What the task asks -
Two lines mark the range in the entries below: the one holding "fresh transaction id;" and the one holding "header_ok h1 ->". Set down those two and all lines between them, exactly.
Data records Block Start
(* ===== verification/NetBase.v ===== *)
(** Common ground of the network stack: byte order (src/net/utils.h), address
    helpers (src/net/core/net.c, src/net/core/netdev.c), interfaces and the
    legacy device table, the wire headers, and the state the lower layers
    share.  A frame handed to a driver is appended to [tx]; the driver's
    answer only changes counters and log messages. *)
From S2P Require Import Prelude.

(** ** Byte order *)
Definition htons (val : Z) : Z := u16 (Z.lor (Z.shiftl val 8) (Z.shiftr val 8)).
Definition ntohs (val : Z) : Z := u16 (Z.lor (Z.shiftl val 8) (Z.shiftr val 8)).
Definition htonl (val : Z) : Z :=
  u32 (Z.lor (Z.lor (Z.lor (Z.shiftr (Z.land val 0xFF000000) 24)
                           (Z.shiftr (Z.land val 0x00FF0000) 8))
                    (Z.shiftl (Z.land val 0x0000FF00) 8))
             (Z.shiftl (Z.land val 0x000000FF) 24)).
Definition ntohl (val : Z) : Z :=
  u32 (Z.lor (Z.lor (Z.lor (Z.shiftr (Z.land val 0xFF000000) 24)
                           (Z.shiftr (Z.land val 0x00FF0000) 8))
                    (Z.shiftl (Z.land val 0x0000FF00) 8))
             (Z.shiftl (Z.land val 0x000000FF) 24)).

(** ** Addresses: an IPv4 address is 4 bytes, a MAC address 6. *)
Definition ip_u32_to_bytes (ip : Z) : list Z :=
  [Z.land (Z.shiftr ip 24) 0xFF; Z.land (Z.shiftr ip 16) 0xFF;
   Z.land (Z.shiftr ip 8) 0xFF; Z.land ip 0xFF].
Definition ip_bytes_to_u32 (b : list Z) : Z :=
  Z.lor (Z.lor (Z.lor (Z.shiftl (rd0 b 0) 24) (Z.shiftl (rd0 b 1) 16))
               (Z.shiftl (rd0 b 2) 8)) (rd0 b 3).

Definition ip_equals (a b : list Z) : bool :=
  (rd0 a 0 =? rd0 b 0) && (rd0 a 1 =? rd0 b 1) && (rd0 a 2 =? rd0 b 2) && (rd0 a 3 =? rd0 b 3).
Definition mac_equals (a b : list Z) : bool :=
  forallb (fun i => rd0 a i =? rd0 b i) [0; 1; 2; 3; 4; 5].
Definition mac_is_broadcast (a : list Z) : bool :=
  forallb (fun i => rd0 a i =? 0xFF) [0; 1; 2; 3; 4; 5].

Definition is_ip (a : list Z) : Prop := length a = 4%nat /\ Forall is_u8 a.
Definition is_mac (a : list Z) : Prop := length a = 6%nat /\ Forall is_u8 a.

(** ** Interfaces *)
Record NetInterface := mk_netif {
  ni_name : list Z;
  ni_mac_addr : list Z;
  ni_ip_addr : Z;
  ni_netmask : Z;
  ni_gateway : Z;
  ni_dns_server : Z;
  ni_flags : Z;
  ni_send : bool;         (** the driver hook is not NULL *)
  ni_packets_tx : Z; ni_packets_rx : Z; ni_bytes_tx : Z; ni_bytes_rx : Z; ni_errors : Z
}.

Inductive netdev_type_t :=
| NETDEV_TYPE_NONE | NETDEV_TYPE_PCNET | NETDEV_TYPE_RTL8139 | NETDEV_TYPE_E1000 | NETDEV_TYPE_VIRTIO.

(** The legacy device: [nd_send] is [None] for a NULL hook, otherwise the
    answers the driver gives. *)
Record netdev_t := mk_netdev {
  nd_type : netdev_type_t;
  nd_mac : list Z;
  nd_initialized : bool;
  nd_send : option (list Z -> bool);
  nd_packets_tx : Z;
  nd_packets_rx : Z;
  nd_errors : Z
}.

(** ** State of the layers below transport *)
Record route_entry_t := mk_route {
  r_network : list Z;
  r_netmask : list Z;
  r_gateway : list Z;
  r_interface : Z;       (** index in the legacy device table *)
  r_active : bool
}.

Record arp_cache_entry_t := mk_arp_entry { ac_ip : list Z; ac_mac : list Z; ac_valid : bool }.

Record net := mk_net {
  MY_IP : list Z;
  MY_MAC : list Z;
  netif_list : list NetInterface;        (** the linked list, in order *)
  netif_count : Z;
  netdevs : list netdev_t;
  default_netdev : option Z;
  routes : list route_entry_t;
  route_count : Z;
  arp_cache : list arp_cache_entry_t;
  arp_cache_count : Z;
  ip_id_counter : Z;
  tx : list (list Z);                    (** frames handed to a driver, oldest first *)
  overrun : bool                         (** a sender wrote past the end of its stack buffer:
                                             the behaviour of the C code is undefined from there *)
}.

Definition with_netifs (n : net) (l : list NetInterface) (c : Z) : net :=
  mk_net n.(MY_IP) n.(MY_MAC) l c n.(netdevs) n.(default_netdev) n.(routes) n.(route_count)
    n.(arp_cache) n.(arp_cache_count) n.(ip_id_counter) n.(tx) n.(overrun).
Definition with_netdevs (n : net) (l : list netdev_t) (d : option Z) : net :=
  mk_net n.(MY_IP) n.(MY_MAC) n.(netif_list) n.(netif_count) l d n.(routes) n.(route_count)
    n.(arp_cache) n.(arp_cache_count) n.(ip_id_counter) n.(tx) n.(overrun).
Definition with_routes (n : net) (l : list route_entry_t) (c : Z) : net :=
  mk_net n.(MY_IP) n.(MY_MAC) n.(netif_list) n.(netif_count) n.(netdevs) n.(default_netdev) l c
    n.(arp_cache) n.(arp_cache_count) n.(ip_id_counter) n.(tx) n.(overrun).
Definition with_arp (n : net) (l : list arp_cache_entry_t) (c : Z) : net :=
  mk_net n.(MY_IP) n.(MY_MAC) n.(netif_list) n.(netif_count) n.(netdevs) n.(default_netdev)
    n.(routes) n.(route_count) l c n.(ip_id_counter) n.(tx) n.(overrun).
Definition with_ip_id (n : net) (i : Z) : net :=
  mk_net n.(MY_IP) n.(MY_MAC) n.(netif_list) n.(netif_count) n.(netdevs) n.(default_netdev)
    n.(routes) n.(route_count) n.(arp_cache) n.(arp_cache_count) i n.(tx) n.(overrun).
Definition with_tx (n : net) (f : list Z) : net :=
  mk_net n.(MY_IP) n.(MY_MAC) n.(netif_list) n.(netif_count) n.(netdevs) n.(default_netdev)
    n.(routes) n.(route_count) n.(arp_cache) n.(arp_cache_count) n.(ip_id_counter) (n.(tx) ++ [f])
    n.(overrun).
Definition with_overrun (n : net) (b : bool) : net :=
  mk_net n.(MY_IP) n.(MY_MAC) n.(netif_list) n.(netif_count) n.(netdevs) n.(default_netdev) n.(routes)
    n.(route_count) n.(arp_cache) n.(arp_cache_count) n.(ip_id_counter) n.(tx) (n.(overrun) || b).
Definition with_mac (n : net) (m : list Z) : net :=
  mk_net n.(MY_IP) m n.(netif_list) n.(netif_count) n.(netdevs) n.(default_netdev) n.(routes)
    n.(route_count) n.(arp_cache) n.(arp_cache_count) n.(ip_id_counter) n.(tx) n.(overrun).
Data records Block End
Data records Block Start
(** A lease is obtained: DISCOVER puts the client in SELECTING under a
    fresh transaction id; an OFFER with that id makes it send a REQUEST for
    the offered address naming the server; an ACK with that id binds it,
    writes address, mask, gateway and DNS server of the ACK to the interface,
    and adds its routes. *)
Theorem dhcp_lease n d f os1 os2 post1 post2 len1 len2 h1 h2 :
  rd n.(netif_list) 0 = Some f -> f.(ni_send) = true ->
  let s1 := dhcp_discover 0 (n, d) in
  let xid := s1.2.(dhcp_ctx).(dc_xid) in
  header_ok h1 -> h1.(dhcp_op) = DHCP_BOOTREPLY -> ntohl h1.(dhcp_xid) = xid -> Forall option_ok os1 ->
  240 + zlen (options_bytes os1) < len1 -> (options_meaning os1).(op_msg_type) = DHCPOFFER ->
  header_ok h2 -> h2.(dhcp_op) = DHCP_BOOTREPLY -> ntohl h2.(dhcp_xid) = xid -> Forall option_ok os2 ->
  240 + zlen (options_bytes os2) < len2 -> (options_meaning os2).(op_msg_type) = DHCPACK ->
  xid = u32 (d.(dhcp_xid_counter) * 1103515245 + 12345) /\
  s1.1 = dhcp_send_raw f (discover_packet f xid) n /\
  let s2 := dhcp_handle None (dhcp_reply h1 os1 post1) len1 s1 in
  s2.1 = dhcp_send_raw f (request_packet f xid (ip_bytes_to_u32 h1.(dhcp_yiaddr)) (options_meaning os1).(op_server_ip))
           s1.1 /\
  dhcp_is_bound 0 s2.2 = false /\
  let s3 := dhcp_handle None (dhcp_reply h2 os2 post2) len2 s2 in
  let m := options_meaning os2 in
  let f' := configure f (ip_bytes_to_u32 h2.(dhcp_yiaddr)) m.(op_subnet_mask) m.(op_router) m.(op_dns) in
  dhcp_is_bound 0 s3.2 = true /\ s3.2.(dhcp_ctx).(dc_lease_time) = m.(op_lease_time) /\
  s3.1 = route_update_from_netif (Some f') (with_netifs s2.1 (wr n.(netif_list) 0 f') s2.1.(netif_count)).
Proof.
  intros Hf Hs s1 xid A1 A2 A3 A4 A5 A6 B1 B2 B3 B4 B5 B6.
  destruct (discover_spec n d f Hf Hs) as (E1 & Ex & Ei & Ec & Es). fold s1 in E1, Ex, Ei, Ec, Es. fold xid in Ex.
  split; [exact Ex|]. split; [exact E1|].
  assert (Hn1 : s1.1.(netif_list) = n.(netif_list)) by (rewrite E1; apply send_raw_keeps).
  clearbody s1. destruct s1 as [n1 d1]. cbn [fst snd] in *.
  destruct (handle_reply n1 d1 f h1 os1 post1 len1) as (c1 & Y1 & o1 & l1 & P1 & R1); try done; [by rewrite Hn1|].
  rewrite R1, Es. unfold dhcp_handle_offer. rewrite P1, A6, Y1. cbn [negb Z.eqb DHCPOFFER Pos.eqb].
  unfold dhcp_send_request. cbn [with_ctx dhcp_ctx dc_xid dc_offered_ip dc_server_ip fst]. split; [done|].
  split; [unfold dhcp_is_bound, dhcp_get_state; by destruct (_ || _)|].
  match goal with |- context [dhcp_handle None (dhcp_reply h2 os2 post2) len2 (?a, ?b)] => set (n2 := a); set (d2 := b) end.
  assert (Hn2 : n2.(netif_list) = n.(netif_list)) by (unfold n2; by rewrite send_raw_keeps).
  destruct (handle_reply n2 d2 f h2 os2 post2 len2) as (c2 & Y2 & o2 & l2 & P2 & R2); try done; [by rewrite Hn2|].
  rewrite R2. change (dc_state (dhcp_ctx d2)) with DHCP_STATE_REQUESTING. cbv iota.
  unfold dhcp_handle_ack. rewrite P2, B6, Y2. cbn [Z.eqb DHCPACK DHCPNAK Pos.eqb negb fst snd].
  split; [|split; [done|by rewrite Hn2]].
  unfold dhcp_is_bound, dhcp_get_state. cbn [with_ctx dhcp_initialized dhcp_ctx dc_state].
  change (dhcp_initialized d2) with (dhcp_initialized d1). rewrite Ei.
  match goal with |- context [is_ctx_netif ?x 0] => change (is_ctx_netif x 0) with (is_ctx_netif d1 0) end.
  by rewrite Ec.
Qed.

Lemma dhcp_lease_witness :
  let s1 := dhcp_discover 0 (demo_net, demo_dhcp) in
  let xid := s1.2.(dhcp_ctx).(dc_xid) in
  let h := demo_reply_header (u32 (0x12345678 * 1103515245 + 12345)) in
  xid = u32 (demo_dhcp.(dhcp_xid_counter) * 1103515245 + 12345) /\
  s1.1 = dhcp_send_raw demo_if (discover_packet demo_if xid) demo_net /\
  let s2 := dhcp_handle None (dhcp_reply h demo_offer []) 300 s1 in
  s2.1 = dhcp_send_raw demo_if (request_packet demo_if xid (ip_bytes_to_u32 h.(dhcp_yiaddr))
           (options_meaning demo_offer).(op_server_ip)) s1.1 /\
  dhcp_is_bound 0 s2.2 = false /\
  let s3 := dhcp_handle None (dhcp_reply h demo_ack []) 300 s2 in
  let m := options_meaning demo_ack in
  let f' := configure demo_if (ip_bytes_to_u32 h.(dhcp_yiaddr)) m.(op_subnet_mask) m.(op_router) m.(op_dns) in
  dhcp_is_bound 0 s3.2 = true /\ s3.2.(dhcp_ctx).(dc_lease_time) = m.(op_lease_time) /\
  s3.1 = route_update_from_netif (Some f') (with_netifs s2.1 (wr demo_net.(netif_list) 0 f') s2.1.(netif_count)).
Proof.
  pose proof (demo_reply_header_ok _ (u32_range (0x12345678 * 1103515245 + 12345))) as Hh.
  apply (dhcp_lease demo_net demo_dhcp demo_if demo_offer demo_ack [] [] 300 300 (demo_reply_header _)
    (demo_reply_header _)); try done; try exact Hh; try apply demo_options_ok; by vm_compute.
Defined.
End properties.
Data records Block End
Solved exercise -
    fresh transaction id; an OFFER with that id makes it send a REQUEST for
    the offered address naming the server; an ACK with that id binds it,
    writes address, mask, gateway and DNS server of the ACK to the interface,
    and adds its routes. *)
Theorem dhcp_lease n d f os1 os2 post1 post2 len1 len2 h1 h2 :
  rd n.(netif_list) 0 = Some f -> f.(ni_send) = true ->
  let s1 := dhcp_discover 0 (n, d) in
  let xid := s1.2.(dhcp_ctx).(dc_xid) in
  header_ok h1 -> h1.(dhcp_op) = DHCP_BOOTREPLY -> ntohl h1.(dhcp_xid) = xid -> Forall option_ok os1 ->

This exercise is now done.